-- Opening Marker --
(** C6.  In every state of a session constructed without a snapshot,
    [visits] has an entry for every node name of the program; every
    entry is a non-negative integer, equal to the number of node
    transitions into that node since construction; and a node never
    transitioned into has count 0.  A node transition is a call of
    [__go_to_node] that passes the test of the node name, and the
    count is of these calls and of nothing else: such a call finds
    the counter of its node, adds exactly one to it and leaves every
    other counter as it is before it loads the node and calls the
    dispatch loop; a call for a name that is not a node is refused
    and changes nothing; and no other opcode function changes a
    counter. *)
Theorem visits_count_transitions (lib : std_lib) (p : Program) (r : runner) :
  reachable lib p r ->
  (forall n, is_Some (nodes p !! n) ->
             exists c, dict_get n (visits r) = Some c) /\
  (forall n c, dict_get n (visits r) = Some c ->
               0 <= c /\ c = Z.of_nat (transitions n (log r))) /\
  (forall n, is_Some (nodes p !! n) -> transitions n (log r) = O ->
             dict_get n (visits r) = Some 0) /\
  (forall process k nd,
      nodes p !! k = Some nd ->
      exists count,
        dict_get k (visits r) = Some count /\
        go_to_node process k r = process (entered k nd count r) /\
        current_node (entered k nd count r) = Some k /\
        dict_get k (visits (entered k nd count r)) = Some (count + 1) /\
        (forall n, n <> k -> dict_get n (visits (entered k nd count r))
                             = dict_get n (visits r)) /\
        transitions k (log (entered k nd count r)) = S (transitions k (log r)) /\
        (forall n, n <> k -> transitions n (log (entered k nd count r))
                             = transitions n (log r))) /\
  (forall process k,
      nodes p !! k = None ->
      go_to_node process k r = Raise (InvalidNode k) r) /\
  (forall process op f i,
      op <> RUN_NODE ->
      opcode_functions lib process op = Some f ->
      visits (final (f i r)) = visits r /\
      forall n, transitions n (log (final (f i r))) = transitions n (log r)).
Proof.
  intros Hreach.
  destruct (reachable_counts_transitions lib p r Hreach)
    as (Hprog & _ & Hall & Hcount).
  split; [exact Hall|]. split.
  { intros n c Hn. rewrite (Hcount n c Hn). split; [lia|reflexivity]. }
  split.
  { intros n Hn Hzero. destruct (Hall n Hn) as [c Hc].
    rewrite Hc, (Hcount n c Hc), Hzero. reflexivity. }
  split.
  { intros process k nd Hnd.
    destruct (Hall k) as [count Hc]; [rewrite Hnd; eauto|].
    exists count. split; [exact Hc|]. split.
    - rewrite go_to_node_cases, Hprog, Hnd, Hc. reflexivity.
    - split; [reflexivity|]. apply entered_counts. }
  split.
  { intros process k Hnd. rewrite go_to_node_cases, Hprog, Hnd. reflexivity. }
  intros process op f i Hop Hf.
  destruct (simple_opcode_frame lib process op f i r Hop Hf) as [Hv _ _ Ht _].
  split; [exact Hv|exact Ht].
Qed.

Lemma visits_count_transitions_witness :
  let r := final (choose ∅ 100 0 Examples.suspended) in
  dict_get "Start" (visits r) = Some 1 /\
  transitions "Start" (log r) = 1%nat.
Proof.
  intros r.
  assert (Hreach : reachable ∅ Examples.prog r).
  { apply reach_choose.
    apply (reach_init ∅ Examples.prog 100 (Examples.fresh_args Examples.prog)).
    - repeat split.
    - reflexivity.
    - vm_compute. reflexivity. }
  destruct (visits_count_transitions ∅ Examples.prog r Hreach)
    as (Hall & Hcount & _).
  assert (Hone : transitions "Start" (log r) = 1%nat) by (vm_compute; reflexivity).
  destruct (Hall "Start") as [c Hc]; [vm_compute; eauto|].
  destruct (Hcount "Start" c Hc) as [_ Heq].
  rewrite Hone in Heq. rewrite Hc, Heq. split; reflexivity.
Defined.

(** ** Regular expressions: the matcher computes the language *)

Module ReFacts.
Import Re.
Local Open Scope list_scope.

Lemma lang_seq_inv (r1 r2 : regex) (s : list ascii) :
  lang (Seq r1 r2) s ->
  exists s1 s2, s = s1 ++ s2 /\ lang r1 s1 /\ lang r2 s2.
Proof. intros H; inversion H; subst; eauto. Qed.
-- Closing Marker --
**WORK TO BE COMPLETED:** For this exercise, give every entry again exactly as it appears.

**SOLVED PROBLEM:**
(** C6.  In every state of a session constructed without a snapshot,
    [visits] has an entry for every node name of the program; every
    entry is a non-negative integer, equal to the number of node
    transitions into that node since construction; and a node never
    transitioned into has count 0.  A node transition is a call of
    [__go_to_node] that passes the test of the node name, and the
    count is of these calls and of nothing else: such a call finds
    the counter of its node, adds exactly one to it and leaves every
    other counter as it is before it loads the node and calls the
    dispatch loop; a call for a name that is not a node is refused
    and changes nothing; and no other opcode function changes a
    counter. *)
Theorem visits_count_transitions (lib : std_lib) (p : Program) (r : runner) :
  reachable lib p r ->
  (forall n, is_Some (nodes p !! n) ->
             exists c, dict_get n (visits r) = Some c) /\
  (forall n c, dict_get n (visits r) = Some c ->
               0 <= c /\ c = Z.of_nat (transitions n (log r))) /\
  (forall n, is_Some (nodes p !! n) -> transitions n (log r) = O ->
             dict_get n (visits r) = Some 0) /\
  (forall process k nd,
      nodes p !! k = Some nd ->
      exists count,
        dict_get k (visits r) = Some count /\
        go_to_node process k r = process (entered k nd count r) /\
        current_node (entered k nd count r) = Some k /\
        dict_get k (visits (entered k nd count r)) = Some (count + 1) /\
        (forall n, n <> k -> dict_get n (visits (entered k nd count r))
                             = dict_get n (visits r)) /\
        transitions k (log (entered k nd count r)) = S (transitions k (log r)) /\
        (forall n, n <> k -> transitions n (log (entered k nd count r))
                             = transitions n (log r))) /\
  (forall process k,
      nodes p !! k = None ->
      go_to_node process k r = Raise (InvalidNode k) r) /\
  (forall process op f i,
      op <> RUN_NODE ->
      opcode_functions lib process op = Some f ->
      visits (final (f i r)) = visits r /\
      forall n, transitions n (log (final (f i r))) = transitions n (log r)).
Proof.
  intros Hreach.
  destruct (reachable_counts_transitions lib p r Hreach)
    as (Hprog & _ & Hall & Hcount).
  split; [exact Hall|]. split.
  { intros n c Hn. rewrite (Hcount n c Hn). split; [lia|reflexivity]. }
  split.
  { intros n Hn Hzero. destruct (Hall n Hn) as [c Hc].
    rewrite Hc, (Hcount n c Hc), Hzero. reflexivity. }
  split.
  { intros process k nd Hnd.
    destruct (Hall k) as [count Hc]; [rewrite Hnd; eauto|].
    exists count. split; [exact Hc|]. split.
    - rewrite go_to_node_cases, Hprog, Hnd, Hc. reflexivity.
    - split; [reflexivity|]. apply entered_counts. }
  split.
  { intros process k Hnd. rewrite go_to_node_cases, Hprog, Hnd. reflexivity. }
  intros process op f i Hop Hf.
  destruct (simple_opcode_frame lib process op f i r Hop Hf) as [Hv _ _ Ht _].
  split; [exact Hv|exact Ht].
Qed.

Lemma visits_count_transitions_witness :
  let r := final (choose ∅ 100 0 Examples.suspended) in
  dict_get "Start" (visits r) = Some 1 /\
  transitions "Start" (log r) = 1%nat.
Proof.
  intros r.
  assert (Hreach : reachable ∅ Examples.prog r).
  { apply reach_choose.
    apply (reach_init ∅ Examples.prog 100 (Examples.fresh_args Examples.prog)).
    - repeat split.
    - reflexivity.
    - vm_compute. reflexivity. }
  destruct (visits_count_transitions ∅ Examples.prog r Hreach)
    as (Hall & Hcount & _).
  assert (Hone : transitions "Start" (log r) = 1%nat) by (vm_compute; reflexivity).
  destruct (Hall "Start") as [c Hc]; [vm_compute; eauto|].
  destruct (Hcount "Start" c Hc) as [_ Heq].
  rewrite Hone in Heq. rewrite Hc, Heq. split; reflexivity.
Defined.

(** ** Regular expressions: the matcher computes the language *)

Module ReFacts.
Import Re.
Local Open Scope list_scope.

Lemma lang_seq_inv (r1 r2 : regex) (s : list ascii) :
  lang (Seq r1 r2) s ->
  exists s1 s2, s = s1 ++ s2 /\ lang r1 s1 /\ lang r2 s2.
Proof. intros H; inversion H; subst; eauto. Qed.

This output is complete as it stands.